Theories of Permanence
Lucas and I were hiking down from Picu Urriellu a few days ago after a long day fighting up the really big and really scary West Face.
He was between jobs but for years had been working on this journalism project where he was interviewing a bunch of our Yale Environment classmates over and over again each year about what they think about climate change and life.
I was one of those people he’d been interviewing each year, and one of the questions he’d been asking was about our “theory of change.” As we were hiking down from Urriellu, he brought up that I’d said something about change, like about how I’m trying to change the culture, not really the phenomenal things.
We progressives love the question, “What’s your theory of change?” At Yale, this basic thing gets transformed like a chameleon into a hundred other moralized frames—what kind of impact do you want to make? Or, the more Protestant What’s your calling? Be a disruptor!
A lady in front of Lucas and me slipped on some rocks—podeis pasar!
I asked Lucas another question that’d been coming up a lot recently in my dissertation reading: What’s your theory of permanence?
This is a question that we’re not really taught to ask as Americans, though it is the basic premise of literally any major religious or cultural tradition. What are the permanent things? Which matter?
To answer this, people often turn to things like the Ten Commandments or Yama (restraints) or Niyama (observances) in part because these are, like theories of change, essentially theories of permanence. That’s the whole point of religion.
But in general it is the tension between these two sociological forces—change and permanence—that characterizes all of politics. Both have kind of tautological versions—the only permanent thing is change (Californian ideology), and all apparent change is superficial (Plato, etc). Neither of these is helpful.

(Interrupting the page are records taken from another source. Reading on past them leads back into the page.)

(** [UpdateStatus] is a dirty-field update: when it succeeds the order
exists, its status column is the new one and every other column and row is as
before; when it fails the table is unchanged or updated like that; an unknown
id and a status the schema does not know are errors that change nothing. *)
Theorem UpdateStatus_touches_status_only (ctx : Ctx) (t : table) (id : string)
    (status : OrderStatus) :
  wp (sql timestamptz key_order id_le) (repo_UpdateStatus ctx id status)
    (λ err t',
       match err with
       | None => status_updated t id status t'
       | Some err => t' = t ∨ status_updated t id status t'
       end ∧
       (t !! id = None ∨ status ∉ statuses_002 → is_Some err ∧ t' = t)) t.
Proof using Type.
  apply wp_trigger; [done|]. intros [[n rerr] err] t' Hstep. simpl in Hstep.
  assert (∀ n, update_status t id status = Some (n, t') →
    t !! id = None ∧ n = 0%Z ∧ t' = t ∨
    n = 1%Z ∧ ∃ row, t !! id = Some row ∧ status ∈ statuses_002 ∧
      t' = <[id := set_c_status status (c_payment_reference row) row]> t) as Hup.
  { intros m. unfold update_status. destruct (forallb _ _); [|done]. destruct (t !! id) as [row|]; [|naive_solver].
    case_bool_decide; naive_solver. }
  assert (t' = t ∨ ∃ m, update_status t id status = Some (m, t')) as Hany.
  { destruct rerr, err; eauto. }
  assert ((t' = t ∨ status_updated t id status t') ∧ (t !! id = None ∨ status ∉ statuses_002 → t' = t)) as [Hor Hno].
  { destruct Hany as [->|[m H%Hup]]; [by auto|].
    destruct H as [(? & ? & ->)|(? & row & ? & ? & ->)]; [by auto|].
    split; [right; by exists row|naive_solver]. }
  destruct err as [err|]; [apply wp_ret; simpl; by eauto|].
  destruct rerr as [rerr|]; [apply wp_ret; simpl; by eauto|].
  destruct (Hup _ Hstep) as [(? & -> & ->)|(-> & row & ? & ? & ->)].
  - apply wp_ret. simpl. split; [by left|]. naive_solver.
  - apply wp_ret. simpl. split; [by exists row|]. naive_solver.
Qed.

(** [CountPending] is the number of orders the recovery scan still has to
see: it changes nothing and, when it succeeds, counts exactly the orders in a
recoverable status. *)
Theorem CountPending_exact (ctx : Ctx) (t : table) (ok : table_ok t) :
  wp (sql timestamptz key_order id_le) (repo_CountPending ctx)
    (λ ans t', t' = t ∧
       match ans with
       | (n, None) =>
           n = Z.of_nat (size (filter (λ kv : string * Order, Status kv.2 ∈ recoverable_statuses)
                                (abs t)))
       | (n, Some _) => n = 0%Z
       end) t.
Proof using Type.
  apply wp_trigger; [done|]. intros [n|err] t' [-> Hn]; apply wp_ret; [|done].
  split; [done|]. by rewrite Hn, count_recoverable_abs.
Qed.

(** An order whose texts Postgres can keep, its product ids as JSON has them. *)
Definition order_storable (o : Order) : bool :=
  forallb text_storable [ID o; CustomerID o; Status o; PaymentReference o] &&
  forallb (λ it, no_zero (to_valid (ProductID it))) (Items o).

(** C36: The schema fits the domain: the constraints of the migrated table refuse no
well-formed order, so its INSERT is refused exactly when the id is taken or a text
holds a zero byte or is not UTF-8, which no validation of the service rules out; the
first migration alone refuses exactly the fulfillment_pending status. *)
Theorem schema_accepts_orders (t : table) (o : Order)
    (wf : wf_order o) (id : ID o ≠ "") (fresh : t !! ID o = None) :
  let row := mkRow (CustomerID o) (jsonb_out key_order (repaired (marshal_items (Items o)))) (Status o)
    (timestamptz (CreatedAt o)) (nullableString (PaymentReference o)) in
  insert_order timestamptz key_order t (ID o) (CustomerID o) (Marshal (marshal_items (Items o))) (Status o)
    (CreatedAt o) (nullableString (PaymentReference o)) =
    (if order_storable o then Some (<[ID o := row]> t) else None) ∧
  (row_checks statuses_001 (ID o) row = true ↔ Status o ≠ OrderStatusFulfillmentPending).
Proof using Type.
  destruct wf as [Hc Hi _ Hs]. intros row.
  assert (is_json_array (c_items row) = true) as Ha by (unfold row, marshal_items; by destruct (Items o)).
  assert (∀ l, row_checks l (ID o) row = ⟦Status o ∈ l⟧) as Hchecks.
  { intros l. unfold row_checks. rewrite Ha. by rewrite !(bool_decide_eq_true_2 (_ ≠ _)) by done. }
  assert (Status o ∈ statuses_002 ∧ (Status o ∈ statuses_001 ↔ Status o ≠ OrderStatusFulfillmentPending))
    as [H2 H1].
  { unfold known_statuses in Hs. rewrite list_elem_of_In in Hs. simpl in Hs.
    repeat destruct Hs as [<-|Hs]; try done; (split; [by apply (bool_decide_unpack _)|]);
      (split; [intros H; apply (bool_decide_pack _) in H; by vm_compute in H|
        intros H; apply (bool_decide_unpack _); by vm_compute]). }
  split; [|by rewrite Hchecks, bool_decide_eq_true].
  unfold insert_order, order_storable. fold (NullString_String (nullableString (PaymentReference o))).
  rewrite nullable_roundtrip, jsonb_in_items. destruct (forallb text_storable _); [|done].
  destruct (forallb _ (Items o)); [|done]. unfold insert_row. rewrite fresh. fold row.
  by rewrite Hchecks, bool_decide_eq_true_2.
Qed.
End correct.

(** ** Concrete instances *)

(** Microseconds, the precision of timestamptz. *)
Definition microseconds (t : Time) : Time := (t / 1000 * 1000)%Z.

(** jsonb sorts keys by length, then bytewise. *)
Definition jsonb_key_le (a b : string) : Prop :=
  String.length a < String.length b ∨ String.length a = String.length b ∧ String.le a b.
#[global] Instance jsonb_key_le_dec : RelDecision jsonb_key_le.
Proof. intros a b. unfold jsonb_key_le. apply _. Defined.

Definition jsonb_key_order (members : list (string * json)) : list (string * json) :=
  merge_sort (λ a b, jsonb_key_le a.1 b.1) members.

Lemma jsonb_key_order_perm ms : NoDup ms.*1 → jsonb_key_order ms ≡ₚ ms.
Proof. intros _. apply merge_sort_Permutation. Qed.

Definition example_row (status : string) : orow :=
  mkRow "customer" (default JNull (jsonb_in jsonb_key_order (Marshal (marshal_items [mkOrderItem "sku" 2 1500]))))
    status 0 None.

Definition example_table : table :=
  <["a" := example_row "pending"]> (<["b" := example_row "completed"]>
    (<["c" := example_row "paid"]> ∅)).

Lemma example_table_ok : table_ok example_table.
Proof.
  assert (table_ok ∅) as H by by intros id row ?%lookup_empty_Some.
  unfold example_table.
  apply table_ok_insert; [|vm_compute; reflexivity|eexists; vm_compute; reflexivity].
  apply table_ok_insert; [|vm_compute; reflexivity|eexists; vm_compute; reflexivity].
  by apply table_ok_insert; [|vm_compute; reflexivity|eexists; vm_compute; reflexivity].
Qed.

(** The scan pages past settled orders; jsonb stores "Quantity" first. *)
Example example_pages :
  page microseconds String.le example_table "" 1 10 = ["a"; "c"] ∧
  page microseconds String.le example_table "" 1 1 = ["a"] ∧
  page microseconds String.le example_table "a" 1 1 = ["c"] ∧
  c_items (example_row "paid") =
    JArr [JObj [("Quantity", JNum 2); ("ProductID", JStr "sku"); ("UnitPrice", JNum 1500)]].
Proof. vm_compute. split_and!; reflexivity. Qed.

Lemma example_items_representable : items_representable (Items example_order).
Proof. unfold items_representable. apply (bool_decide_unpack _). vm_compute. done. Qed.

Lemma repository_implements_store_witness :
  wp (sql microseconds jsonb_key_order String.le) (repo_Save (mkCtx 0) example_order)
    (λ err t', table_ok t' ∧ save_spec microseconds (abs example_table) example_order err (abs t'))
    example_table.
Proof.
  exact (proj1 (repository_implements_store microseconds jsonb_key_order String.le
    jsonb_key_order_perm (mkCtx 0) example_table example_order OrderStatusPending
    example_table_ok example_items_representable)).
Defined.

Lemma saved_order_reads_back_witness :
  wp (sql microseconds jsonb_key_order String.le)
    (err ← repo_Save (mkCtx 0) example_order;
     match err with
     | Some err => mret (None, Some err)
     | None => repo_FindByID (mkCtx 0) (ID example_order)
     end)
    (λ ans _, match ans with
              | (Some o', None) => o' = durable microseconds example_order
              | (None, Some _) => True
              | _ => False
              end) example_table.
Proof.
  exact (saved_order_reads_back microseconds jsonb_key_order String.le jsonb_key_order_perm
    (mkCtx 0) example_table example_order example_table_ok example_items_representable).
Defined.

Lemma ListRecoverableIDs_exact_witness :
  wp (sql microseconds jsonb_key_order String.le) (repo_ListRecoverableIDs (mkCtx 0) "a" 1 1)
    (λ ans t', t' = example_table ∧
       match ans with
       | (ids, None) => list_spec String.le (abs example_table) "a" (microseconds 1) 1 ids
       | (ids, Some _) => ids = []
       end) example_table.
Proof.
  exact (ListRecoverableIDs_exact microseconds jsonb_key_order String.le jsonb_key_order_perm
    (id_total := String.le_total) (mkCtx 0) example_table "a" 1 1 example_table_ok).
Defined.

(** A zero byte in a text. *)
Definition zero_byte : string := String "000"%char "".

Lemma schema_accepts_orders_witness :
  is_Some (insert_order microseconds jsonb_key_order example_table (ID example_order) (CustomerID example_order)
    (Marshal (marshal_items (Items example_order))) (Status example_order) (CreatedAt example_order)
    (nullableString (PaymentReference example_order))).
Proof.
  assert (wf_order example_order) as Hwf
    by (split; [done|done|repeat constructor; done|apply (bool_decide_unpack _); vm_compute; done]).
  rewrite (proj1 (schema_accepts_orders microseconds jsonb_key_order example_table example_order Hwf
    ltac:(discriminate) ltac:(vm_compute; reflexivity))).
  vm_compute. by eexists.
Defined.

The real question is what are the essential drivers—trends, conditions—that are facilitating cultural and political change or permanence in any given moment? By default—I think from my dad—I sort of fall into the sort of old Classical sense that balance is generally desirable between the poles of change and stasis. I find both questions—theory of change and theory of the permanent things—interesting in different ways.
But I think to ask only one of them is foolish.
As our world continues to disintegrate, I think people will gravitate more toward the question of the permanent things. If you look now, you’ll find that the people talking about the permanent things are generally annoying, conservative, somewhat delusional religious people.
Some of them are wonderful, but I think they’ve been getting away with a lot for a long time because people, like me, at a school focused on “sustainability” are generally distracted solely by questions of change and impact.
And, in the end, I’m not really sure if there’s a better summary of our current time than that a school specifically devoted to environmental sustainability has, in a matter of two decades, become a bastion of disruptors and innovators.
But it didn’t really matter. The sun was going down in Asturias. A big bull walked out across a field toward the sunset, stopped to look at us, then turned its head toward the orange sun. Some little rock homes speckled a green field down in the valley—still a long way down—where the glistening sound of hundreds of cowbells rang like July fireflies.
There was still another mile or two, then an hour-long drive on a cliffy dirt road. We’d stop in San Vicente on the coast and try to make last call. Small-town Spain isn’t as “late night” as it’s cracked up to be. He speaks good Argentinian Spanish to the waitress, and I’d speak bad Spanish Spanish to her, even though all I was ordering was chicken wings.
We’d sit on the street eating chicken wings and razor clams and some other big fried beef thing Lucas ordered and drinking beer. It’d smell like salt. Lucas would pay and we’d drive back listening to the radio, the sober press conference with Xabi Alonso after his new tenure at the helm of Madrid began, today, with a 4-0 loss to Paris.